We used performed Haseman-Elston regression [13] on the transformed SBP levels. As implemented in SIBPAL, the Haseman-Elston method regresses a weighted combination of the squared trait difference and squared mean-corrected trait sum on the estimated proportion of alleles shared IBD to account for the non-independence of the sums and differences, as well as the non-independence of sibling-pairs (option W4). Our final sample comprised 3985 full and half-sibling pairs.

Multivariate linkage

To conduct multivariate linkage, we used the new S.A.G.E. program RELPAL, which implements a test similar to the multivariate Haseman-Elston [14]. This model is built on the two-level Haseman-Elston [15], which incorporates individual-level covariates at the first level, and performs linkage analysis of multiple traits at the second level. A one-sided score test was used which is asymptotically equivalent to the likelihood-ratio test [16]. Because this method uses a robust sandwich-type estimator, it should maintain correct type I error asymptotically even when the data do not follow a multivariate normal distribution. Significance levels were determined using a novel algorithm described elsewhere [17]. This method has an advantage over other multivariate methods because it retains the power associated with variance-components models while still being robust to normality assumptions. Our final sample comprised 3940 full and half-sibling pairs. The reduction from the 3985 in our univariate analysis was due to the requirement of complete data for all three traits of interest.

Results

Correlations

Cross-trait correlations, both within individual and sibling pair, are shown in Table 1. All within-individual cross-trait correlations were significant at p < 0.0001 (Table 1), demonstrating two things: first, that TG, HDL, and LDL are indeed adequate surrogates for SBP, and second, that the shared variance between these two traits implies possible pleiotropic effects. Unlike the within-individual correlations, the sibling correlations for SBP with HDL and LDL were not significant. However, TG, HDL, and LDL in one sibling were all significantly correlated with TG, HDL, and LDL in the other sib at p < 0.01. The latter result supports the usefulness of joint analysis of these traits (i.e., identification of common genetic determinants), while the former gives credence to the multivariate analysis because the subphenotypes appear to co-vary within a family more than does the univariate trait SBP.

Linkage analysis

Of the four chromosomal regions analyzed, we found a few regions of note linked to SBP using the univariate analysis at the α = 0.01 level. These regions were on chromosome 1 between 159 and 172 cM, at 186 cM, and between 195 and 198 cM (Figure 1). These results are within 6 to 32 cM of the AGT gene (204 cM) and therefore could be representative of this effect [18], but are certainly not precise enough to rule out the effect of other genes in these regions.
https://static-content.springer.com/image/art%3A10.1186%2F1753-6561-3-S7-S99/MediaObjects/12919_2009_Article_2845_Fig1_HTML.jpg
Figure 1

Univariate and multivariate linkage analysis results for chromosomes 1 (A), 3 (B), 12 (C), and 20 (D). -Log10(p-value) is plotted against marker location in centimorgans. Univariate results are plotted in red, multivariate results are plotted in blue. Locations of relevant candidate genes also indicated.

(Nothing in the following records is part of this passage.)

(** ** The budget of an address *)
Lemma choose_attempt entry r : re_AuthenticationFactorAttempt entry = true ->
  bucket_of rl entry r = ("auth-factor:" +:+ clientIP (rl_proxies rl) r, attempt_limit rl, 0).
Proof. unfold bucket_of, choose_bucket, attempt_limit. by intros ->. Qed.

Lemma wrap64_below z : 0 <= z -> wrap64 z <= z.
Proof.
  intros Hz. unfold wrap64. pose proof (Z.mod_le (z + 2 ^ 63) (2 ^ 64) ltac:(lia) ltac:(lia)). lia.
Qed.
Lemma attempt_limit_pos : 0 <= attempt_limit rl + 0.
Proof. unfold attempt_limit. destruct (Z.leb_spec (rl_authenticationAttemptLimit rl) 0); [done|lia]. Qed.

(** Attempts of the address that the policy lets through only on a counted budget. *)
Definition guarded (c : Addr) (mine : Request -> bool) (x : instant * event) : Prop :=
  match snd x with
  | Arrive entry r _ => re_AuthenticationFactorAttempt entry = true -> mine r = true ->
      re_RateLimitBackendFailClosed entry = true /\ comes_from (rl_proxies rl) c r
  | Background_tick => True
  end.

Lemma served_attempts_bound c mine m es st n :
  in_order es -> Forall (guarded c mine) es -> 0 <= n -> n + Z.of_nat (length es) < 2 ^ 63 ->
  counted (attempt_bucket c) m es n st ->
  served_attempts mine m es st <= Z.max 0 (attempt_limit rl - n).
Proof.
  revert st n. induction es as [|[now ev] es IH]; intros st n Ho Hg Hn Hmax Hc; [cbn; lia|].
  inversion Hg as [|? ? Hx Hg']; subst. cbn [length] in Hmax.
  destruct (in_order_cons _ _ Ho) as (H0 & _ & Ho').
  pose proof (step_elsewhere (attempt_bucket c) m n now ev es st Ho) as Helse.
  cbn [served_attempts].
  destruct ev as [entry r answered|].
  - destruct (bucket_of rl entry r) as [[key limit] burst] eqn:Hbucket.
    destruct (decide (key = attempt_bucket c /\ minute_of now = m)) as [[-> Hm]|Hnot].
    + pose proof (step_counted _ m limit burst n entry r now answered es st Ho ltac:(lia) Hbucket Hm Hc) as Hs.
      destruct (step rl now (Arrive entry r answered) st) as [o st'].
      destruct Hs as [(-> & Hserved & Hc')|(_ & -> & Hserved & n' & Hn' & Hc')].
      * pose proof (IH st' (n + 1) Ho' Hg' ltac:(lia) ltac:(lia) Hc') as Hrest.
        destruct (re_AuthenticationFactorAttempt entry) eqn:Hatt; cbn [andb]; [|lia].
        destruct (mine r && (minute_of now =? m)); cbn [andb]; [|lia].
        rewrite Hserved. rewrite choose_attempt in Hbucket by done. injection Hbucket as _ <- <-.
        destruct (Z.leb_spec (n + 1) (wrap64 (attempt_limit rl + 0))) as [Hle|]; [|lia].
        pose proof (wrap64_below _ attempt_limit_pos). lia.
      * pose proof (IH st' n' Ho' Hg' ltac:(lia) ltac:(lia) Hc') as Hrest.
        destruct (re_AuthenticationFactorAttempt entry) eqn:Hatt; cbn [andb]; [|lia].
        destruct (mine r) eqn:Hmine; cbn [andb]; [|lia].
        rewrite Hserved. cbn in Hx. destruct (Hx Hatt Hmine) as [-> _]. rewrite andb_false_r. lia.
    + cbn [fst] in Helse. specialize (Helse ltac:(intros -> ?; by apply Hnot) Hc).
      destruct (step rl now (Arrive entry r answered) st) as [o st'].
      pose proof (IH st' n Ho' Hg' ltac:(lia) ltac:(lia) Helse) as Hrest.
      destruct o as [o|]; [|lia].
      destruct (re_AuthenticationFactorAttempt entry) eqn:Hatt; cbn [andb]; [|lia].
      destruct (mine r) eqn:Hmine; cbn [andb]; [|lia].
      destruct (Z.eqb_spec (minute_of now) m) as [Hm|]; cbn [andb]; [|lia].
      exfalso. apply Hnot. split; [|done]. cbn in Hx. destruct (Hx Hatt Hmine) as [_ Hcl].
      rewrite choose_attempt in Hbucket by done. injection Hbucket as <- _ _.
      by rewrite (comes_from_client _ _ _ Hcl).
  - specialize (Helse I Hc). destruct (step rl now Background_tick st) as [o st'].
    pose proof (IH st' n Ho' Hg' ltac:(lia) ltac:(lia) Helse). destruct o; lia.
Qed.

Using the multivariate model, we detected two regions significant at α = 0.01. On chromosome 1 (Figure 1A) we detected a region between 198 and 209 cM and also at the first SNP. The AGT gene is contained within this first interval (204 cM) and TNFR2 is located at 13 cM, very near to the first SNP analyzed. On chromosome 12 (Figure 1C), we observed linkage between 18 and 35 cM; again, within 9 cM of the previously associated GNB gene. At the α = 0.05 level, we observed linkage on chromosome 3 (Figure 1B) between 158 and 171 cM, 8 cM from AGTR1.

Discussion

In this study, our objective was to compare univariate and multivariate linkage results of four chromosomal regions known to contain mendelian genes linked to HTN. Linkage analysis remains a relevant approach for the analysis of rare and/or mendelian genetic effects [19, 20], as well as for providing a priori weights for association analysis [21], so we examined a newly implemented and truly multivariate linkage analysis model. We recognize that the most compelling demonstration of new methodology is via simulated data. However, the effect sizes represented in the real data were much more suited to linkage analysis. And, because there were established effects to which we could compare our results, this data represented a reasonable alternative. Indeed, we used a univariate and multivariate linkage approach to analyze SBP or traits related to HTN (and highly correlated with SBP) - TG, LDL, and HDL, respectively. We examined the same regions known to contain genes predisposing to risk of HTN. Our multivariate linkage analysis identified more nominally significant regions, and these results covered the chromosomal regions where the AGT, TNFR2, AGTR, and GNB3 genes reside. Though the univariate results were near the AGT gene, the multivariate results identified this genomic region more precisely. There were also univariate linkage findings in the vicinity of GNB3 and PTGIS, but not nearly as significant as the multivariate findings (Figures 1, C and 1D). These results demonstrate the usefulness of multivariate linkage analysis in mapping complex traits such as HTN, particularly those for which there are highly correlated subphenotypes with large within-family covariance.

Conclusion

In summary, we observed linkage to chromosomal regions containing candidate genes for HTN. Our multivariate analysis identified more such regions than our univariate analysis. These findings support the use of multivariate linkage analysis when analyzing a number of correlated phenotypes that together predispose to a complex trait like HTN.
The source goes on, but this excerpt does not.